In [1]:
from datetime import datetime

from sqlalchemy import create_engine
from sqlalchemy import Column, Integer, String, DateTime, ForeignKey
from sqlalchemy.orm import sessionmaker, relationship
from sqlalchemy.exc import SQLAlchemyError
from sqlalchemy.ext.declarative import declarative_base
from sqlalchemy.engine.url import URL

import pandas as pd

In [2]:
# Used full file path for testing purpose
json_file = pd.read_json("/Users/EmilyWang/Desktop/ops/paper-collector/DeepLearningArticles.json", orient='index')
json_file.head()

Unnamed: 0,arxiv_comment,arxiv_primary_category,author,authors,id,published,summary,tags,title,updated
0,,"{'term': 'cs.AI', 'scheme': 'http://arxiv.org/...",Aaron Hertzmann,[Aaron Hertzmann],http://arxiv.org/abs/1903.05696v2,2019-03-13T19:45:54Z,This paper proposes a way to understand neural...,"[{'term': 'cs.AI', 'scheme': 'http://arxiv.org...",Aesthetics of Neural Network Art,2019-03-18T17:58:15Z
1,,"{'term': 'cs.CV', 'scheme': 'http://arxiv.org/...",Ali Farhadi,"[Eric Kolve, Roozbeh Mottaghi, Winson Han, Eli...",http://arxiv.org/abs/1712.05474v3,2017-12-14T23:17:24Z,"We introduce The House Of inteRactions (THOR),...","[{'term': 'cs.CV', 'scheme': 'http://arxiv.org...",AI2-THOR: An Interactive 3D Environment for Vi...,2019-03-15T18:29:15Z
2,arXiv admin note: substantial text overlap wit...,"{'term': 'cs.CV', 'scheme': 'http://arxiv.org/...",Kazuhiro Fukui,"[Naoya Sogi, Rui Zhu, Jing-Hao Xue, Kazuhiro F...",http://arxiv.org/abs/1903.06549v1,2019-03-14T07:14:34Z,"In this paper, we propose a method for image-s...","[{'term': 'cs.CV', 'scheme': 'http://arxiv.org...",Constrained Mutual Convex Cone Method for Imag...,2019-03-14T07:14:34Z
3,In submission,"{'term': 'cs.LG', 'scheme': 'http://arxiv.org/...",Ambuj Tewari,"[Aditya Modi, Ambuj Tewari]",http://arxiv.org/abs/1903.06187v1,2019-03-14T18:02:09Z,We consider the recently proposed reinforcemen...,"[{'term': 'cs.LG', 'scheme': 'http://arxiv.org...",Contextual Markov Decision Processes using Gen...,2019-03-14T18:02:09Z
4,Updated version: Refined analysis of primary a...,"{'term': 'cs.LG', 'scheme': 'http://arxiv.org/...",James Robinson,"[Mark Herbster, James Robinson]",http://arxiv.org/abs/1806.06439v2,2018-06-17T20:17:33Z,We address the problem of predicting the label...,"[{'term': 'cs.LG', 'scheme': 'http://arxiv.org...",Predicting Switching Graph Labelings with Clus...,2019-03-14T18:21:05Z


In [3]:
# Extracting information
json_file['published_date'] = json_file['published'].str.extract('(\d\d\d\d-\d\d-\d\d)', expand=True)
json_file['published_time'] = json_file['published'].str.extract('(\d\d:\d\d:\d\d)', expand=True)
json_file['updated_date'] = json_file['updated'].str.extract('(\d\d\d\d-\d\d-\d\d)', expand=True)
json_file['updated_time'] = json_file['updated'].str.extract('(\d\d:\d\d:\d\d)', expand=True)
json_file['unique_id'] = json_file['id'].str.extract('(\d\d\d\d\.\d\d\d\d\d)', expand=True)
json_file['version_number'] = json_file['id'].str.extract('(\d$)', expand=True)

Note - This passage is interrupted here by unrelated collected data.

(* ===== verification/TicketTypes.v ===== *)
(** * The shape of the ticket database

What each bucket of [tickets.db] holds, and that every call of the ticket
authority keeps it so: the errors that report a malformed database cannot occur.
A call is first reduced to the transactions it commits. *)

From stdpp Require Import base gmap list numbers relations.
From Stdlib Require Import ZArith Lia String.
From S2P Require Import Prelude.
From S2P Require Import GoStrings.
From S2P Require Import Json.
From S2P Require Import Base58.
From S2P Require Import AccessConfig.
From S2P Require Import Membership.
From S2P Require Import Bolt.
From S2P Require Import Tickets.
From S2P Require Import Issue.
From S2P Require Import Samples.
From S2P Require Import TicketSpend.

Local Open Scope Z_scope.

(** A clock that is at least half a day after 1970: hours of valid tickets are not
negative. *)
Definition modern (now : Z) : Prop := 12 * 3600 * Second <= now < 2 ^ 63.

Lemma modern_epoch now : modern now -> 12 <= epoch_of now < 10 ^ 12.
Proof.
  intros [H1 H2]. unfold epoch_of, Unix, Second in *. rewrite Z.quot_div_nonneg by (try apply Z.div_pos; lia).
  split; [apply Z.div_le_lower_bound; [lia|]; apply Z.div_le_lower_bound; lia|].
  apply Z.div_lt_upper_bound; [lia|]. apply Z.div_lt_upper_bound; [lia|]. change (2 ^ 63) with 9223372036854775808 in H2. lia.
Qed.

Definition no_colon (s : gostring) : Prop := Forall (fun c => c <> 58) s.

(** Names in the keys bucket: a policy revision and an hour. *)
Definition key_entry (k : gostring) : Prop :=
  exists rev e, no_colon rev /\ 0 <= e < 2 ^ 63 /\ k = rev ++ str ":" ++ FormatInt e.

Section Types.
  Context {B : Bucket} {BO : BucketOk B} {Hs : Hashes} {C : Crypto} {CO : CryptoOk C}.

Record db_ok (d : ticket_db) : Prop := {
  ok_keys : forall k v, Get (keys_bucket d) k = Some v -> key_entry k /\ 0 < len v /\ is_Some (ParsePKCS1PrivateKey v);
  ok_spent : forall k v, Get (spent_bucket d) k = Some v -> key_wf k /\ v = [1];
  ok_quota : forall k v, Get (quota_bucket d) k = Some v -> key_wf k /\ exists n, v = FormatInt n /\ 0 <= n <= 24;
  ok_meta : forall k v, Get (meta_bucket d) k = Some v -> k = latestEpoch_key /\ exists n, v = FormatInt n /\ 0 <= n < 10 ^ 12;
}.

(** The transactions requests can form, and the errors each may end with. *)
Definition tx_ok (x : tx) : Prop :=
  match x with
  | TAdvance => True
  | TPutKey name _ => key_entry name
  | TSpend key => key_wf key
  | TQuota key n => key_wf key /\ 0 <= n
  end.
Definition tx_error (x : tx) (e : ticket_error) : Prop :=
  match x with
  | TAdvance => e = ClockBackwards
  | TPutKey _ _ => False
  | TSpend _ => e = ProofInvalid \/ e = RelayFull
  | TQuota _ _ => e = Capacity \/ e = Quota
  end.

(** ** Transactions *)

(** The clean-up of [descriptor] ends well if the hour of every key can be read. *)
Lemma clean_epochs_ok index cutoff ks b :
  Forall (fun k => exists part ep, nth_error (Split k 58) index = Some part /\ ParseInt64 part = Some ep) ks ->
  exists b', clean_epochs index cutoff ks b = Ok b' /\ forall k v, Get b' k = Some v -> Get b k = Some v.
Proof.
  intros Hk. revert b. induction Hk as [|k ks (part & ep & H1 & H2) _ IH]; intros b; [by exists b|]. cbn [clean_epochs].
  rewrite H1, H2. destruct (IH (if ep <=? cutoff then Delete k b else b)) as (b' & Hb & Hg). exists b'. split; [done|].
  intros k' v Hv. apply Hg in Hv. destruct (ep <=? cutoff); [|done].
  destruct (decide (k = k')) as [->|]; [by rewrite get_delete in Hv|by rewrite get_delete_ne in Hv].
Qed.

Lemma key_entry_part k : key_entry k -> exists part ep, nth_error (Split k 58) 1 = Some part /\ ParseInt64 part = Some ep.
Proof.
  intros (rev & e & Hr & He & ->). change (str ":" ++ FormatInt e) with (58 :: FormatInt e). rewrite Split_head by done.
  exists (FormatInt e), e. split; [|apply ParseInt64_FormatInt; lia].
  assert (Split (FormatInt e) 58 = [FormatInt e]) as ->; [|done].
  unfold FormatInt. rewrite (proj2 (Z.ltb_ge e 0)) by lia. pose proof (FormatUint_digits e ltac:(lia)) as Hd.
  induction Hd as [|c s Hc _ IH]; [done|]. cbn. unfold is_digit in Hc. rewrite (proj2 (Z.eqb_neq c 58)) by (breflect; lia).
  by rewrite IH.
Qed.

Lemma key_wf_part k : key_wf k -> exists part ep, nth_error (Split k 58) 0 = Some part /\ ParseInt64 part = Some ep.
Proof. intros (e & s & He & ->). exists (pad12 e), e. split; [by apply epoch_key_part|by apply ParseInt64_pad12]. Qed.

Lemma all_keys p (b : bucket) (P : gostring -> Prop) : (forall k v, Get b k = Some v -> P k) -> Forall P (Visited p b).
Proof. intros H. apply Forall_forall. intros k Hk. apply visited_keys, keys_get in Hk as [v Hv]. by eapply H. Qed.

Lemma advance_typed n d : db_ok d -> 0 <= n < 10 ^ 12 ->
  match advance_tx n d with Ok d' => db_ok d' | Err e => e = ClockBackwards end.
Proof.
  intros [Hk Hsp Hq Hm] Hn. unfold advance_tx. destruct (n <? latestEpoch d); [done|]. destruct (n >? latestEpoch d); [|done].
  destruct (clean_epochs_ok 1 (n - 12) (Visited (epoch_expired 1 (n - 12)) (keys_bucket d)) (keys_bucket d)) as (ks & -> & Gk).
  { eapply List.Forall_impl; [|apply (all_keys _ _ key_entry); naive_solver]. apply key_entry_part. }
  destruct (clean_epochs_ok 0 (n - 12) (Visited (epoch_expired 0 (n - 12)) (quota_bucket d)) (quota_bucket d)) as (qs & Eq & Gq).
  { eapply List.Forall_impl; [|apply (all_keys _ _ key_wf); naive_solver]. apply key_wf_part. }
  destruct (clean_epochs_ok 0 (n - 12) (Visited (epoch_expired 0 (n - 12)) (spent_bucket d)) (spent_bucket d)) as (ss & Es & Gs).
  { eapply List.Forall_impl; [|apply (all_keys _ _ key_wf); naive_solver]. apply key_wf_part. }
  cbn [result_bind]. rewrite Eq. cbn [result_bind]. rewrite Es. cbn [result_bind]. constructor; cbn; eauto.
  intros k v. destruct (decide (latestEpoch_key = k)) as [<-|].
  - rewrite get_put. intros [= <-]. eauto.
  - rewrite get_put_ne by done. eauto.
Qed.

Lemma quota_count_typed d k : db_ok d -> 0 <= quota_count (quota_bucket d) k <= 24.
Proof.
  intros Hd. unfold quota_count. destruct (Get (quota_bucket d) k) as [v|] eqn:E; cbn [default]; [|done].
  destruct (ok_quota _ Hd k v E) as (_ & n & -> & Hn). cbn. rewrite ParseInt64_value_FormatInt; lia.
Qed.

final_json = json_file[['unique_id', 'version_number', 'author', 
                        'title', 'summary', 'arxiv_comment', 
                        'published_date', 'published_time', 
                        'updated_date', 'updated_time', 
                        'tags', 'authors']]

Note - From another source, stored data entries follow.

(** C17: Parallel lookups.  Any number of users, any interleaving of the goroutines
of their group lookups with each other, with failing Cores and with ending
contexts: at most sixteen requests to Cores are under way in all and at most four
lookups work for one call; what a call returns is the verdict over the results it
received, and without an error it repeats a proper answer of a Core about that very
address.  A send of a result never blocks, and the program is never stuck: as long
as a call or one of its goroutines has not finished some step is possible, the
number of steps that can follow without new calls is bounded by the work that is
left, and when all is done every place is free again, so no goroutine leaks. *)
Theorem lookups_complete s : rtc any_step no_lookups s ->
  (0 <= slots (core s) <= 16 /\ Forall (fun l => 0 <= parallel l <= 4) (running_lookups s))
  /\ (forall l r, l ∈ running_lookups s -> collecting l = Returned r ->
       ctx_done l = true /\ (exists now, r = checkGroups now (received l)) /\ Forall (backed (lk_address l)) (received l)
       /\ (positive r /\ r ∈ received l \/ len (received l) = len (workers l)))
  /\ (forall n s', nsteps program_step n s s' -> Z.of_nat n <= work_left s)
  /\ (Forall lookup_done (running_lookups s) \/ exists s', program_step s s')
  /\ (Forall lookup_done (running_lookups s) ->
       slots (core s) = 0 /\ Forall (fun l => parallel l = 0 /\ len (results l) + len (received l) = len (workers l)) (running_lookups s)).
Proof.
  intros Hr. pose proof (reachable_lookups_ok s Hr) as Hok. pose proof Hok as [H1 [H2 H3]]. rewrite Forall_forall in H1.
  split_and!.
  - rewrite H2. apply total_nonneg, Forall_forall. intros l _. apply total_nonneg, Forall_forall. by intros [] _.
  - done.
  - apply Forall_forall. intros l Hl. destruct (ok_parallel l (H1 l Hl)) as [-> H5]. split; [|done].
    apply total_nonneg, Forall_forall. by intros [] _.
  - intros l r Hl Hc. destruct (H1 l Hl) as [_ _ [Hb _] H4]. rewrite Hc in H4. destruct H4 as (H4 & [now Hnow] & H5).
    apply Forall_app in Hb as [_ Hb]. split_and!; [done|by exists now|done|].
    destruct H5 as [Hp|]; [left|by right]. split; [done|]. rewrite Hnow in Hp |- *. unfold checkGroups in *.
    destruct (collect_spec now None (received l)) as [(r' & Hin & _ & ->)|(_ & Hm & _)]; [done|]. destruct Hp. congruence.
  - intros n s'. apply steps_bounded.
  - destruct (decide (Forall lookup_done (running_lookups s))) as [|Hnd]; [by left|right]. by apply lookups_move.
  - intros Hd. rewrite Forall_forall in Hd. split.
    + rewrite H2. apply total_zero, Forall_forall. intros l Hl. apply total_zero. destruct (Hd l Hl) as [_ Hg].
      eapply List.Forall_impl; [|exact Hg]. by intros w ->.
    + apply Forall_forall. intros l Hl. destruct (Hd l Hl) as [_ Hg]. destruct (H1 l Hl) as [C1 [C2 _] _ _].
      rewrite (total_zero unsent) in C1 by (eapply List.Forall_impl; [|exact Hg]; by intros w ->).
      rewrite C2. split; [|lia]. apply total_zero. eapply List.Forall_impl; [|exact Hg]. by intros w ->.
Qed.

End Worker.

(** ** A complete lookup *)

Definition sample_input : input :=
  {| i_now := 7; i_exchange := Response 200 (Some (qstr "[{'address':'Qx','isMember':true}]")); i_ctx_first := false |}.
Definition sample_bases : list gostring := [str "https://core"].

(** The only lookup in one of its states. *)
Definition lookup_state (c : core_state) (par : Z) (rs : list membershipResult) (w : worker) (col : collector)
  (ctx : bool) (rcv : list membershipResult) : lookups :=
  {| core := c;
     running_lookups := [{| lk_address := str "Qx"; ctx_done := ctx; parallel := par; results := rs; workers := [w];
                            collecting := col; received := rcv |}] |}.

Lemma sample_worker c par rs w col ctx rcv c' par' rs' w' s :
  worker_next sample_bases sample_input (str "Qx") ctx 1 c par rs w = Some (c', par', rs', w') ->
  rtc (any_step sample_bases) (lookup_state c' par' rs' w' col ctx rcv) s ->
  rtc (any_step sample_bases) (lookup_state c par rs w col ctx rcv) s.
Proof.
  intros Hn Hr. eapply rtc_l; [|exact Hr]. left.
  refine (program_lookup sample_bases c c' [] _ _ [] _).
  exact (step_worker sample_bases sample_input c
    {| lk_address := str "Qx"; ctx_done := ctx; parallel := par; results := rs; workers := [w];
       collecting := col; received := rcv |} [] w [] c' par' rs' w' eq_refl Hn).
Qed.

Definition idle_core : core_state := {| coreFailures := ∅; slots := 0 |}.
Definition sample_answer : membershipResult := answer true 7.
Definition sample_done : lookups := lookup_state idle_core 0 [] Gone (Returned sample_answer) true [sample_answer].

final_json = final_json.drop_duplicates(subset='unique_id', keep='first', inplace=False)

In [4]:
# Local db url
db_url = {'drivername': 'postgres',
          'username': 'postgres',
          'password': 'postgres',
          'host': '127.0.0.1',
          'port': 5432}
engine = create_engine(URL(**db_url))

Base = declarative_base()

In [5]:
class PaperTable(Base):
    __tablename__ = 'PaperTable'
    id = Column(String, primary_key=True)
    version = Column(Integer, nullable=False)
    author = Column(String, nullable=False)
    authors = relationship('AuthorTable', backref='PaperTable')
    tags = relationship('TagTable', backref='PaperTable')
    title = Column(String, nullable=False)
    summary = Column(String)
    arxiv_comment = Column(String)
    published_date = Column(String)
    published_time = Column(String)
    updated_date = Column(String)
    updated_time = Column(String)
    timestamp = Column(DateTime, default=datetime.utcnow)

class AuthorTable(Base):
    __tablename__ = 'AuthorTable'
    id = Column(String, primary_key=True)
    author = Column(String, nullable=False)
    paper_id = Column(String, ForeignKey('PaperTable.id'))

class TagTable(Base):
    __tablename__ = 'TagTable'
    id = Column(String, primary_key=True)
    paper_tag = Column(String, nullable=False)
    paper_id = Column(String, ForeignKey('PaperTable.id'))

# create tables
Base.metadata.create_all(bind=engine)

# create session
Session = sessionmaker()
Session.configure(bind=engine)
session = Session()

In [6]:
# Adding records into Paper Table
json_dict = final_json.to_dict('records')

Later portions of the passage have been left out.